*** Block opens ***

(* ===== verification/Exec.v ===== *)
(** Loading a program into a new address space, kernel/core/task.c:
    [load_phdr], [load_elf_file], [copy_args], [sys_execve]. *)
From S2P Require Import Prelude DList Machine MachineFacts Klib Format Sched Ipc Log Cpu Alloc Paging Fs Task.

(** * elf.h: the packed headers, by the offsets of their members *)
Definition ELF_MAGIC : Z := 0x7F.
Definition PT_LOAD : Z := 1.
Definition SIZEOF_EHDR : Z := 52.
Definition e_ident : Z := 0.
Definition e_entry : Z := 24.
Definition e_phoff : Z := 28.
Definition e_phentsize : Z := 42.
Definition e_phnum : Z := 44.
Definition SIZEOF_PHDR : Z := 32.
Definition p_type : Z := 0.
Definition p_offset : Z := 4.
Definition p_vaddr : Z := 8.
Definition p_paddr : Z := 12.
Definition p_filesz : Z := 16.
Definition p_memsz : Z := 20.

(** A [uint16_t] in RAM. *)
Definition load16 (a : Z) : MM Z := lo ← load8 a; hi ← load8 (a + 1); mret (lo + 2 ^ 8 * hi).

(** [e_ident] starts with the ELF magic number. *)
Definition elf_magic_ok (hdr : Z) : MM bool :=
  a ← load8 hdr;
  b ← load8 (hdr + 1);
  c ← load8 (hdr + 2);
  d ← load8 (hdr + 3);
  mret ((a =? ELF_MAGIC) && (b =? 0x45) && (c =? 0x4c) && (d =? 0x46)).

(** memory.h *)
Definition MEM_TASK_STACK_TOP : Z := 0xE0000000.
Definition MEM_TASK_STACK_SIZE : Z := MEM_PAGE_SIZE * 500.
Definition MEM_TASK_ARG_SIZE : Z := MEM_PAGE_SIZE * 16.

(** task.h: [struct _task_args_t]: ret_addr, argc, argv. *)
Definition SIZEOF_TASK_ARGS : Z := 12.

Section Exec.
Context `{Layout} `{Device}.

(** The address of a local of the running task's kernel stack. *)
Definition stack_local (off : Z) : K Z :=
  curr ← task_current; t ← get_task curr; mret (u32 (tss_esp0 (t_tss t) - off)).

(** ** load_phdr

    Every round but the last reads a whole page. *)
Fixpoint load_phdr_loop (fuel : nat) (fd page_dir vaddr size : Z) : K Z :=
  if size >? 0 then
    match fuel with
    | O => kfault
    | S fuel =>
        let curr_size := if size >? MEM_PAGE_SIZE then MEM_PAGE_SIZE else size in
        paddr ← memory_get_paddr page_dir vaddr;
        n ← sys_read fd paddr curr_size;
        if n <? curr_size then
          log_printf (cs "read file failed") [];;
          mret (-1)
        else load_phdr_loop fuel fd page_dir (u32 (vaddr + curr_size)) (size - curr_size)
    end
  else mret 0.

Definition load_phdr (fd phdr page_dir : Z) : K Z :=
  vaddr ← lift (load32 (phdr + p_vaddr));
  memsz ← lift (load32 (phdr + p_memsz));
  err ← memory_alloc_for_page_dir page_dir vaddr memsz (Z.lor (Z.lor PTE_P PTE_U) PTE_W);
  if err <? 0 then
    log_printf (cs "load_phdr: no memory") [];;
    mret (-1)
  else
    off ← lift (load32 (phdr + p_offset));
    r ← sys_lseek fd off 0;
    if r <? 0 then
      log_printf (cs "load_phdr: read file failed") [];;
      mret (-1)
    else
      vaddr ← lift (load32 (phdr + p_vaddr));
      size ← lift (load32 (phdr + p_filesz));
      load_phdr_loop (Z.to_nat (size / MEM_PAGE_SIZE + 1)) fd page_dir vaddr size.

(** ** load_elf_file *)
Definition load_failed (fd : Z) : K Z :=
  (if fd >=? 0 then _ ← sys_close fd; mret tt else mret tt);;
  mret (u32 (-1)).

(** The loop over the [n] program headers left. *)
Fixpoint load_phdrs (n : nat) (fd elf_hdr elf_phdr phoff page_dir : Z) : K Z :=
  match n with
  | O => mret 0
  | S n =>
      r ← sys_lseek fd phoff 0;
      if r <? 0 then
        log_printf (cs "read file failed") [];;
        load_failed fd
      else
        cnt ← sys_read fd elf_phdr SIZEOF_PHDR;
        if u32 cnt <? SIZEOF_PHDR then
          log_printf (cs "read file failed") [];;
          load_failed fd
        else
          type ← lift (load32 (elf_phdr + p_type));
          vaddr ← lift (load32 (elf_phdr + p_vaddr));
          phentsize ← lift (load16 (elf_hdr + e_phentsize));
          if negb (type =? PT_LOAD) || (vaddr <? MEMORY_TASK_BASE)
          then load_phdrs n fd elf_hdr elf_phdr (u32 (phoff + phentsize)) page_dir
          else
            err ← load_phdr fd elf_phdr page_dir;
            if err <? 0 then
              log_printf (cs "load program hdr failed") [];;
              load_failed fd
            else
              _ ← sys_close fd;
              lift (load32 (elf_hdr + e_entry))
  end.

Definition load_elf_file (task name page_dir : Z) : K Z :=
  elf_hdr ← stack_local stk_elf_hdr;
  elf_phdr ← stack_local stk_elf_phdr;
  fd ← sys_open name 0;
  if fd <? 0 then
    log_printf (cs "open failed: %s") [VInt name];;
    load_failed fd
  else
    cnt ← sys_read fd elf_hdr SIZEOF_EHDR;
    if u32 cnt <? SIZEOF_EHDR then
      log_printf (cs "elf hdr smaller than sizeof(Elf32_Ehdr). size = %d") [VInt cnt];;
      load_failed fd
    else
      ok ← lift (elf_magic_ok (elf_hdr + e_ident));
      if negb ok then
        log_printf (cs "check elf indent failed.") [];;
        load_failed fd
      else
        phentsize ← lift (load16 (elf_hdr + e_phentsize));
        phoff ← lift (load32 (elf_hdr + e_phoff));
        if (phentsize =? 0) || (phoff =? 0) then
          log_printf (cs "none programe header") [];;
          load_failed fd
        else
          phnum ← lift (load16 (elf_hdr + e_phnum));
          load_phdrs (Z.to_nat phnum) fd elf_hdr elf_phdr phoff page_dir.

(** ** copy_args *)
Fixpoint copy_args_loop (n : nat) (i page_dir argv dest_argv_tb dest_arg : Z) : K unit :=
  match n with
  | O => mret tt
  | S n =>
      from ← lift (load32 (u32 (argv + 4 * i)));
      len ← lift (kstrlen from);
      let len := len + 1 in
      err ← memory_copy_uvm_data dest_arg page_dir from len;
      ASSERT (err >=? 0) task_c 614 (cs "copy_args") (cs "err >= 0");;
      lift (store32 (u32 (dest_argv_tb + 4 * i)) dest_arg);;
      copy_args_loop n (i + 1) page_dir argv dest_argv_tb (u32 (dest_arg + len))
  end.

Definition copy_args (to page_dir argc argv : Z) : K Z :=
  task_args ← stack_local stk_task_args;
  lift (store32 (task_args + 4) argc);;
  lift (store32 (task_args + 8) (u32 (to + SIZEOF_TASK_ARGS)));;
  let dest_arg := u32 (to + SIZEOF_TASK_ARGS + 4 * argc) in
  dest_argv_tb ← memory_get_paddr page_dir (u32 (to + SIZEOF_TASK_ARGS));
  ASSERT (negb (dest_argv_tb =? 0)) task_c 608 (cs "copy_args") (cs "dest_argv_tb != 0");;
  copy_args_loop (Z.to_nat argc) 0 page_dir argv dest_argv_tb dest_arg;;
  memory_copy_uvm_data to page_dir task_args SIZEOF_TASK_ARGS.

(** ** sys_execve *)

(** Of the source [kstrncpy(.., TASK_NAME_SIZE)] reads at most 32 characters. *)
Fixpoint read_upto (n : nat) (p : Z) : MM (list Z) :=
  match n with
  | O => mret []
  | S n => b ← load8 p; if b =? 0 then mret [] else bs ← read_upto n (p + 1); mret (b :: bs)
  end.

Definition execve_failed (task old_page_dir new_page_dir : Z) : K Z :=
  (if negb (new_page_dir =? 0) then
     upd_task task (fun t => set_t_tss (set_tss_cr3 old_page_dir (t_tss t)) t);;
     mmu_set_page_dir old_page_dir;;
     memory_destroy_uvm new_page_dir
   else mret tt);;
  mret (-1).

(** The frame the system call returns through. *)
Definition execve_frame (frame entry stack_top : Z) : MM unit :=
  store32 (frame + fr_eip) entry;;
  store32 (frame + fr_eax) 0;;
  store32 (frame + fr_ebx) 0;;
  store32 (frame + fr_ecx) 0;;
  store32 (frame + fr_edx) 0;;
  store32 (frame + fr_esi) 0;;
  store32 (frame + fr_edi) 0;;
  store32 (frame + fr_ebp) 0;;
  store32 (frame + fr_eflags) (Z.lor EFLAGS_DEFAULT EFLAGS_IF);;
  store32 (frame + fr_esp) (u32 (stack_top - 4 * SYSCALL_PARAM_COUNT)).

Definition sys_execve (name argv env : Z) : K Z :=
  task ← task_current;
  file_name ← lift (get_file_name name);
  chars ← lift (read_upto (Z.to_nat TASK_NAME_SIZE) file_name);
  t ← get_task task;
  named ← kopt (task_set_name chars t);
  upd_task task (fun _ => named);;
  let old_page_dir := tss_cr3 (t_tss t) in
  new_page_dir ← memory_create_uvm;
  if new_page_dir =? 0 then execve_failed task old_page_dir new_page_dir
  else
    entry ← load_elf_file task name new_page_dir;
    if entry =? 0 then execve_failed task old_page_dir new_page_dir
    else
      let stack_top := MEM_TASK_STACK_TOP - MEM_TASK_ARG_SIZE in
      err ← memory_alloc_for_page_dir new_page_dir (MEM_TASK_STACK_TOP - MEM_TASK_STACK_SIZE)
              MEM_TASK_STACK_SIZE (Z.lor (Z.lor PTE_P PTE_U) PTE_W);
      if err <? 0 then execve_failed task old_page_dir new_page_dir
      else
        argc ← lift (strings_count argv);
        err ← copy_args stack_top new_page_dir argc argv;
        if err <? 0 then execve_failed task old_page_dir new_page_dir
        else
          t ← get_task task;
          let frame := u32 (tss_esp0 (t_tss t) - SIZEOF_SYSCALL_FRAME) in
          lift (execve_frame frame entry stack_top);;
          upd_task task (fun t => set_t_tss (set_tss_cr3 new_page_dir (t_tss t)) t);;
          mmu_set_page_dir new_page_dir;;
          memory_destroy_uvm old_page_dir;;
          mret 0.

End Exec.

*** Block closes ***

**Problem statement**
From the records above, copy only the lines starting with the line that holds "(** ** load_phdr" and going on through the line that holds "memsz ← lift (load32 (phdr + p_memsz));", exactly as written.

**Solved problem**
(** ** load_phdr

    Every round but the last reads a whole page. *)
Fixpoint load_phdr_loop (fuel : nat) (fd page_dir vaddr size : Z) : K Z :=
  if size >? 0 then
    match fuel with
    | O => kfault
    | S fuel =>
        let curr_size := if size >? MEM_PAGE_SIZE then MEM_PAGE_SIZE else size in
        paddr ← memory_get_paddr page_dir vaddr;
        n ← sys_read fd paddr curr_size;
        if n <? curr_size then
          log_printf (cs "read file failed") [];;
          mret (-1)
        else load_phdr_loop fuel fd page_dir (u32 (vaddr + curr_size)) (size - curr_size)
    end
  else mret 0.

Definition load_phdr (fd phdr page_dir : Z) : K Z :=
  vaddr ← lift (load32 (phdr + p_vaddr));
  memsz ← lift (load32 (phdr + p_memsz));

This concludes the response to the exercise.